The knockout efficiency of two genes

The knock-out efficiency of both genes were different. In the knock-out experiment on SlINVINH1, we obtained six lines with the successful knock-out of the target gene from 14 positive lines. Its knock-out efficiency was 42.86%. In the knock-out experiment on SlVPE5, eight lines with the successful knock-out of the target gene were obtained from 13 positive lines, with a knock-out efficiency of 61.54%. Furthermore, the mutation types of the SlINVINH1 gene were mainly biallelic mutations and chimeras, while the mutation types of the SlVPE5 gene were mainly heterozygous (Figs. 2C and 2D; Table S2). This may be linked to the different types and structures of the genes (Pan et al., 2016; Li et al., 2018). According to previous research vector compontents, such as codon optimization of CRISPR/Cas9 gene, promoter, and structure of gRNA, may affect gene knockout efficiency (Dang et al., 2015; Ma et al., 2015; Čermák et al., 2017; Feike et al., 2019; Shao et al., 2020; Grützner et al., 2021).

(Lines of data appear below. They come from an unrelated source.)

Lemma wp_apply_constraint s bfm td c di :
  entry_ok s bfm di ->
  wp (apply_constraint bfm td c di) (fun c' s' => s' = s /\ max_post c c' (entry_time s bfm td di)) s.
Proof.
  intros [(gi & r & Hf) Hpred]. unfold apply_constraint.
  apply wpe_bind. eapply wp_frame_node; [exact Hf|].
  apply wpe_bind. eapply wpe_get_node; [apply Hf|].
  destruct (value_eqb (n_value r) LOGIC_OTHER) eqn:Hv.
  { destruct (n_value r) eqn:Ev; try done. apply wpe_ret. split; [done|]. apply max_post_none.
    intros m (gi' & r' & Hf' & Hr & _). destruct (frame_at_fun _ _ _ _ _ _ _ Hf Hf') as [_ <-].
    by rewrite Ev in Hr. }
  assert (Hno : n_value r <> LOGIC_OTHER) by (by destruct (n_value r)).
  set (rd := value_eqb (n_value r) LOGIC_HIGH).
  set (past := get_last_edge_time r (n_value r)).
  set (pni := md_predicate di.2 rd td).
  set (mt := t_add past (md_time di.2 rd td)).
  assert (Hbody : wp (applies <- (if negb (Nat.eqb pni 0) then
      gpr <- frame_node bfm pni ;; p <- get_node gpr ;; ret (negb (value_eqb (n_value p) LOGIC_LOW))
      else ret true) ;;
    ret (if applies && t_le real_zero past && t_lt (time c) mt then mkApplied true gi mt else c))
    (fun c' s' => s' = s /\ max_post c c' (entry_time s bfm td di)) s).
  { set (applies_ok := fun b : bool => b = true <-> (pni <> 0%nat ->
      forall gp p, frame_at s bfm pni gp p -> n_value p <> LOGIC_LOW)).
    apply wpe_bind. apply (wpe_mono _ _ (fun b s' => s' = s /\ applies_ok b)).
    - destruct (Nat.eqb_spec pni 0) as [Hp|Hp]; cbn [negb].
      + apply wpe_ret. split; [done|]. split; [intros _ Hn; done|done].
      + destruct (Hpred rd td Hp) as (gp & p & Hfp).
        apply wpe_bind. eapply wp_frame_node; [exact Hfp|].
        apply wpe_bind. eapply wpe_get_node; [apply Hfp|]. apply wpe_ret. split; [done|].
        unfold applies_ok. rewrite negb_true_iff. split.
        * intros Hl _ gp' p' Hfp'. destruct (frame_at_fun _ _ _ _ _ _ _ Hfp Hfp') as [_ <-].
          by destruct (n_value p).
        * intros Hl. specialize (Hl Hp _ _ Hfp). by destruct (n_value p).
    - intros b s' [-> Hb]. apply wpe_ret. split; [done|].
      assert (Het : forall m, entry_time s bfm td di m <->
        (b && t_le real_zero past = true) /\ m = mt).
      { unfold applies_ok in Hb. intros m. rewrite andb_true_iff, Hb. split.
        - intros (gi' & r' & Hf' & Hr & Hp & Hle & Hm).
          destruct (frame_at_fun _ _ _ _ _ _ _ Hf Hf') as [<- <-]. done.
        - intros [[Hp Hle] ->]. by exists gi, r. }
      eapply max_post_iff; [intros m; symmetry; apply Het|].
      destruct (b && t_le real_zero past); cbn [andb].
      + destruct (t_lt (time c) mt) eqn:Hlt; split; cbn [time delayed].
        * by right.
        * intros m [_ ->]. apply t_lt_irrefl.
        * by left.
        * by intros m [_ ->].
      + apply max_post_none. by intros m [? _]. }
  destruct (n_value r); [exact Hbody|exact Hbody|done].
Qed.

Lemma wp_min_delay_of_process s ni td c pid :
  process_ok s ni pid ->
  wp (min_delay_of_process ni td c pid)
    (fun c' s' => s' = s /\ max_post c c' (process_time s ni td pid)) s.
Proof.
  intros (ps & g & bfm & Hps & Hg & Hb & Hj). unfold min_delay_of_process.
  apply wpe_bind. unfold get_process_state. apply wpe_bind, wpe_gets, wpe_of_option;
    [intros x Hx; rewrite Hps in Hx; injection Hx as <-|by rewrite Hps].
  apply wpe_bind. unfold get_type. apply wpe_bind, wpe_gets, wpe_of_option;
    [intros x Hx; rewrite Hg in Hx; injection Hx as <-|by rewrite Hg].
  apply wpe_bind. unfold get_footprint_frame_map. apply wpe_bind, wpe_gets, wpe_of_option;
    [intros x Hx; rewrite Hb in Hx; injection Hx as <-|by rewrite Hb].
  eapply wpe_mono.
  { apply (wp_fold_max _ _ (fun j m => bfm !! j = Some ni /\ exists f di,
      m_find (S j) (min_delays g) = Some f /\ di ∈ f /\ entry_time s bfm td di m)).
    intros j c1 _. destruct (bfm !! j) as [k|] eqn:Hk; [destruct (Nat.eqb_spec k ni) as [->|Hne]|].
    - destruct (Hj j Hk) as (f & Hf & Hok).
      apply wpe_bind, wpe_of_option; [intros x Hx; rewrite Hf in Hx; injection Hx as <-|by rewrite Hf].
      eapply wpe_mono.
      { apply (wp_fold_max f _ (entry_time s bfm td)). intros di c2 Hdi.
        apply wp_apply_constraint. by eapply Forall_forall in Hok. }
      intros c2 s2 [-> H2]. split; [done|]. eapply max_post_iff; [|exact H2]. intros m. split.
      + intros (di & Hdi & Ht). split; [done|]. by exists f, di.
      + intros (_ & f' & di & Hf' & Hdi & Ht). rewrite Hf in Hf'. injection Hf' as <-. by exists di.
    - apply wpe_ret. split; [done|]. apply max_post_none. intros m ([= ?] & _). done.
    - apply wpe_ret. split; [done|]. apply max_post_none. by intros m (? & _). }
  intros c' s' [-> H]. split; [done|]. eapply max_post_iff; [|exact H]. intros m. split.
  - intros (j & _ & Hk & f & di & ?). by exists ps, g, bfm, j, f, di.
  - intros (ps' & g' & bfm' & j & f & di & Hps' & Hg' & Hb' & Hk & Hrest).
    assert (ps' = ps) as -> by congruence. assert (g' = g) as -> by congruence.
    assert (bfm' = bfm) as -> by congruence. exists j. split.
    + apply elem_of_seq. apply lookup_lt_Some in Hk. lia.
    + split; [done|]. by exists f, di.
Qed.

Lemma wp_node_event_min_delay s ni n val :
  min_delays_ok s -> node_pool s !! ni = Some n ->
  wp (node_event_min_delay ni val) (fun c s' => s' = s /\
    max_post (mkApplied false INVALID_NODE_INDEX (current_time s)) c (constraint_time s ni val)) s.
Proof.
  intros Hok Hn. unfold node_event_min_delay. apply wpe_bind, wpe_gets, wpe_bind.
  eapply wpe_get_node; [done|]. cbv zeta. destruct (is_min_delay_target n) eqn:Ht; cbn [andb].
  2: { apply wpe_ret. split; [done|]. apply max_post_none.
       intros m (n' & ptf & pid & Hn' & Ht' & _). congruence. }
  destruct (value_eqb val LOGIC_OTHER) eqn:Hv; cbn [negb].
  { apply wpe_ret. split; [done|]. apply max_post_none. intros m (n' & ptf & pid & _ & _ & Hno & _).
    by destruct val. }
  destruct (Hok _ _ Hn Ht) as (ptf & Hptf & Hall).
  apply wpe_bind. unfold lookup_process_timing_fanin. apply wpe_bind, wpe_gets, wpe_ret.
  apply wpe_bind, wpe_of_option; [intros x Hx; rewrite Hptf in Hx; injection Hx as <-|by rewrite Hptf].
  eapply wpe_mono.
  { apply (wp_fold_max ptf _ (process_time s ni (value_eqb val LOGIC_HIGH))). intros pid c1 Hp.
    apply wp_min_delay_of_process. by eapply Forall_forall in Hall. }
  intros c s' [-> H]. split; [done|]. eapply max_post_iff; [|exact H]. intros m. split.
  - intros (pid & Hp & Hm). exists n, ptf, pid. split_and!; try done. by destruct val.
  - intros (n' & ptf' & pid & Hn' & _ & _ & Hptf' & Hp & Hm). exists pid.
    rewrite Hptf in Hptf'. by injection Hptf' as <-.
Qed.

(** ** What dequeueing leaves alone *)
Definition sched_frame s s' : Prop :=
  exists np p q t, s' = put_node_pool np (put_event_pool p (put_event_queue q (put_current_time t s))) /\
    map clear_event np = map clear_event (node_pool s).

Lemma sched_frame_refl s : sched_frame s s.
Proof.
  exists (node_pool s), (event_pool s), (event_queue s), (current_time s). split; [by destruct s|done].
Qed.
Lemma sched_frame_trans s1 s2 s3 : sched_frame s1 s2 -> sched_frame s2 s3 -> sched_frame s1 s3.
Proof.
  intros (np & p & q & t & -> & E) (np' & p' & q' & t' & -> & E').
  exists np', p', q', t'. split; [done|]. by rewrite E', <- E.
Qed.
Lemma sched_frame_put s p q : sched_frame s (put_event_pool p (put_event_queue q s)).
Proof. exists (node_pool s), p, q, (current_time s). split; [by destruct s|done]. Qed.
Lemma sched_frame_time s t : sched_frame s (put_current_time t s).
Proof. exists (node_pool s), (event_pool s), (event_queue s), t. split; [by destruct s|done]. Qed.
Lemma sched_frame_only ni n s s' : node_pool s !! ni = Some n -> only_events ni n s s' -> sched_frame s s'.
Proof.
  intros Hn (p & q & k & ->). eexists _, p, q, (current_time s). split; [by destruct s|].
  rewrite list_fmap_insert. apply list_insert_id. rewrite list_lookup_fmap, Hn. reflexivity.
Qed.

Lemma sched_frame_node s s' i n' : sched_frame s s' -> node_pool s' !! i = Some n' ->
  exists n, node_pool s !! i = Some n /\ clear_event n' = clear_event n.
Proof.
  intros (np & p & q & t & -> & E) Hn. cbn in Hn.
  pose proof (f_equal (fun l => l !! i) E) as El. cbn in El. rewrite !list_lookup_fmap, Hn in El.
  destruct (node_pool s !! i) as [n|]; [|done]. exists n. split; [done|]. exact (Some_inj _ _ El).
Qed.
Lemma sched_frame_sym s s' : sched_frame s s' -> sched_frame s' s.
Proof.
  intros (np & p & q & t & -> & E). exists (node_pool s), (event_pool s), (event_queue s), (current_time s).
  split; [by destruct s|]. by rewrite <- E.
Qed.
Lemma sched_frame_fields s s' : sched_frame s s' ->
  timing_fanin s' = timing_fanin s /\ process_state_array s' = process_state_array s /\
  unique_process_pool s' = unique_process_pool s /\ footprint_frames s' = footprint_frames s.
Proof. by intros (np & p & q & t & -> & _). Qed.

Lemma clear_event_fields n n' : clear_event n' = clear_event n ->
  n_value n' = n_value n /\ n_last_edge n' = n_last_edge n /\ n_struct_flags n' = n_struct_flags n.
Proof.
  intros E. split_and!; [exact (f_equal n_value E)|exact (f_equal n_last_edge E)|exact (f_equal n_struct_flags E)].
Qed.

Lemma frame_at_frame s s' bfm i gi n' : sched_frame s s' -> frame_at s' bfm i gi n' ->
  exists n, frame_at s bfm i gi n /\ clear_event n' = clear_event n.
Proof.
  intros Hf (Hi & Hb & Hn). destruct (sched_frame_node _ _ _ _ Hf Hn) as (n & Hn0 & E).
  by exists n.
Qed.

Lemma entry_time_frame s s' bfm td di m : sched_frame s s' ->
  entry_time s' bfm td di m -> entry_time s bfm td di m.
Proof.
  intros Hf (gi & r & Hr & Hv & Hp & Hle & Hm).
  destruct (frame_at_frame _ _ _ _ _ _ Hf Hr) as (r0 & Hr0 & E).
  destruct (clear_event_fields _ _ E) as (Ev & El & _). unfold get_last_edge_time in *.
  rewrite Ev, El in *. exists gi, r0. cbv zeta. split_and!; try done. intros Hpn gp p Hgp.
  destruct (frame_at_frame _ _ _ _ _ _ (sched_frame_sym _ _ Hf) Hgp) as (p0 & Hp0 & Ep).
  destruct (clear_event_fields _ _ Ep) as (Evp & _). rewrite Evp. by apply (Hp Hpn gp).
Qed.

Effective improvements to the commercial traits of tomato

We obtained two homozygous lines (F₂–1 and F₂–2) with mutations in both the functional gene loci, excluding exogenous Cas9, and found that both the soluble sugar and TSS content in tomato fruits were significantly increased (Fig. 4), facilitating the rapid improvement of the commercial traits of tomatoes. Our study confirmed the feasibility of target gene editing by the transfer of Cas9 and sgRNA, and the subsequent application of conventional methods such as hybridization and inbreeding. Two mutation sites may be brought together, however, the mutation site could be made homozygous and the exogenous gene Cas9 could be eradicated. This method greatly shortened the breeding cycle to improve tomato varieties. It also completely eliminated various risk factors associated with the exogenous genes. This system will improve technological innovation and progress in tomato breeding, and has tremendous potential in a variety of applications.